I remember my first year teaching back in Somerset, spending my Sunday afternoons hunched over a pile of thirty notebooks, marking the same grammar mistakes for the thousandth time. It felt like a rite of passage—a necessary sacrifice of my weekend for the good of my students. But sitting here in Shanghai, I’ve started to realise that my "sacrifice" was actually just a massive waste of life.
The Broad Debate
The homework debate usually splits teachers into two camps. On one side are the traditionalists who believe that "red pen" marking is a moral duty. They think that if a teacher doesn't personally mark every page, the students will feel ignored and the standards will slip.
On the other side are the tech optimists who want to automate everything. They see homework as a mechanical process of retrieval and practice that machines are simply better at managing than humans.
What the Thinkers Say
The education pundits—the ones who write for the big broadsheets—often speak about "feedback" as if it’s a sacred, purely human interaction. They worry that AI marking will be "dehumanising" and that students need the "personal touch."
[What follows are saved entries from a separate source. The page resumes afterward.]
(** The instance of C4 at Scenario A: the element at index 1 of the
    sorted array is q1, the sum 146 divided by 5 is the mean. *)
Lemma calculateStatistics_quartiles_scenarioA :
  numericValues scenarioA <> [] /\
  exists st,
    calculateStatistics scenarioA = Some st /\
    js_sort (numericValues scenarioA) !! 1 = Some (q1 st) /\
    mean st = (146 / 5)%float /\
    count st = 5.
Proof.
  assert (Hne : numericValues scenarioA <> []) by discriminate.
  split; [exact Hne|].
  destruct (proj1 calculateStatistics_quartiles scenarioA Hne)
    as (_ & _ & st & Hst & Hq1 & _ & _ & _ & _ & _ & _ & _ & Hm & _ & _ & Hc).
  exists st. split; [exact Hst|]. split; [exact Hq1|].
  split; [rewrite Hm; reflexivity | exact Hc].
Defined.

(** C4 fails as stated for the mean: the sum is rounded at every
    addition, so the result need not be the arithmetic mean of the
    numbers, nor the double nearest to it.  The numbers [1e16, 1, -1e16]
    have the arithmetic mean 1/3; the code adds 1 to 1e16 without effect
    and answers the mean 0. *)
Lemma calculateStatistics_mean_is_rounded :
  exists st,
    calculateStatistics [VNumber 1e16; VNumber 1; VNumber (-1e16)] =
      Some st /\
    mean st = 0%float /\
    (arithmetic_mean [1e16; 1; -1e16]%float == 1 # 3)%Q /\
    ~ (exact_value (mean st) == arithmetic_mean [1e16; 1; -1e16]%float)%Q /\
    mean st <> (1 / 3)%float.
Proof.
  eexists. split; [reflexivity|]. split; [reflexivity|].
  split; [reflexivity|]. split.
  - intros H. vm_compute in H. discriminate.
  - intros H. apply (f_equal (fun x => (x =? 0)%float)) in H.
    vm_compute in H. discriminate.
Qed.

(** ** detectAnomaly *)

(** C5, as the code has it (the guard lets every number other than NaN
    through, the infinities included): detectAnomaly answers one of five
    outcomes; without statistics, or for a value that is not of type
    number or is NaN, it answers [{false, null, null}]; otherwise the
    four comparisons are tried in order, extreme before mild, low before
    high, and the first that holds decides; and isAnomaly is false exactly
    when type and severity are both null. *)
Theorem detectAnomaly_classification (v : value) (stats : option Statistics) :
  let r := detectAnomaly v stats in
  (r = no_anomaly \/
   r = {| isAnomaly := true; type := Some low; severity := Some extreme |} \/
   r = {| isAnomaly := true; type := Some high; severity := Some extreme |} \/
   r = {| isAnomaly := true; type := Some low; severity := Some mild |} \/
   r = {| isAnomaly := true; type := Some high; severity := Some mild |}) /\
  (stats = None \/ is_numeric v = false -> r = no_anomaly) /\
  (forall st x,
     stats = Some st -> v = VNumber x -> is_nan x = false ->
     r =
       if (x <? lowerExtreme st)%float then
         {| isAnomaly := true; type := Some low; severity := Some extreme |}
       else if (upperExtreme st <? x)%float then
         {| isAnomaly := true; type := Some high; severity := Some extreme |}
       else if (x <? lowerBound st)%float then
         {| isAnomaly := true; type := Some low; severity := Some mild |}
       else if (upperBound st <? x)%float then
         {| isAnomaly := true; type := Some high; severity := Some mild |}
       else no_anomaly) /\
  (isAnomaly r = false <-> severity r = None /\ type r = None).
Proof.
  unfold detectAnomaly. cbv zeta.
  destruct stats as [st|], v as [| |b|x|s|]; simpl;
    try (intuition (try congruence); fail).
  destruct (is_nan x) eqn:Hnan; [intuition congruence|].
  destruct (x <? lowerExtreme st)%float eqn:E1;
    [|destruct (upperExtreme st <? x)%float eqn:E2;
      [|destruct (x <? lowerBound st)%float eqn:E3;
        [|destruct (upperBound st <? x)%float eqn:E4]]];
    simpl;
    (repeat split; try (intuition congruence);
     intros st' x' [= <-] [= <-] _;
     rewrite ?E1, ?E2, ?E3, ?E4; reflexivity).
Qed.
Again, this feels like a view from a "polite bubble." It’s easy to value the sentiment of the red pen when you’re not the one facing 150 pieces of work every week. They values the symbol, but they ignore the truth of teacher burnout. As someone who values family before the state, I believe a teacher who spends ten hours a week marking homework is ten hours less of a father, a husband, or a member of their community. We shouldn't be sacrificing our families to a marking treadmill that machines can handle better.
My View
My view is that homework is the easiest thing to automate in education. Marking is a mechanical task that we’ve mistaken for a pedagogical one. If a machine can tell a student if their algebra is right, we should let it. The real value of homework isn't the "red pen" on the page; it's the data that tells the teacher what to do next. It’s about truth and kindness: being honest about where the kids are, and being kind enough to ourselves to go home on time.
Why Automation Wins
The Data Dashboard vs The Red Pen
When I mark by hand, I get a vague sense of how the class is doing. When an AI marks it, I get a precise dashboard. I can see that 80% of the class failed Question 4. This transforms my Monday morning. Instead of guessing where the gaps are, I can target them with precision. Like a lawyer in an M&A deal, I want the hard data, not the fuzzy feeling.
Protecting Sunday Lunch
Automation isn't about being lazy; it's about leverage. By letting the machines handle the retrieval practice, I reclaim my Sunday afternoon in Somerset (or Shanghai). Hard work and respect are vital, but so is respect for one's own well-being and community life.
What Happens Next?
If we want to stop the "marking treadmill," we need a shift in mindset:
- Automate the Mechanical: Use platforms for retrieval practice and multiple-choice questions. Don't waste a single human second on these.
- Reinvest the Time: Use the ten hours you save each week for something the AI can't do—one-to-one mentoring or planning more engaging lessons.
- Be Honest with Parents: Tell them that the "red pen" isn't what makes their child's education good. Precision data and more "teacher time" in the classroom are what actually matter.
For teachers: You aren't lazy for wanting to automate your marking. You're being professional about where your energy is most useful. Let the machines handle the homework so you can handle the humans.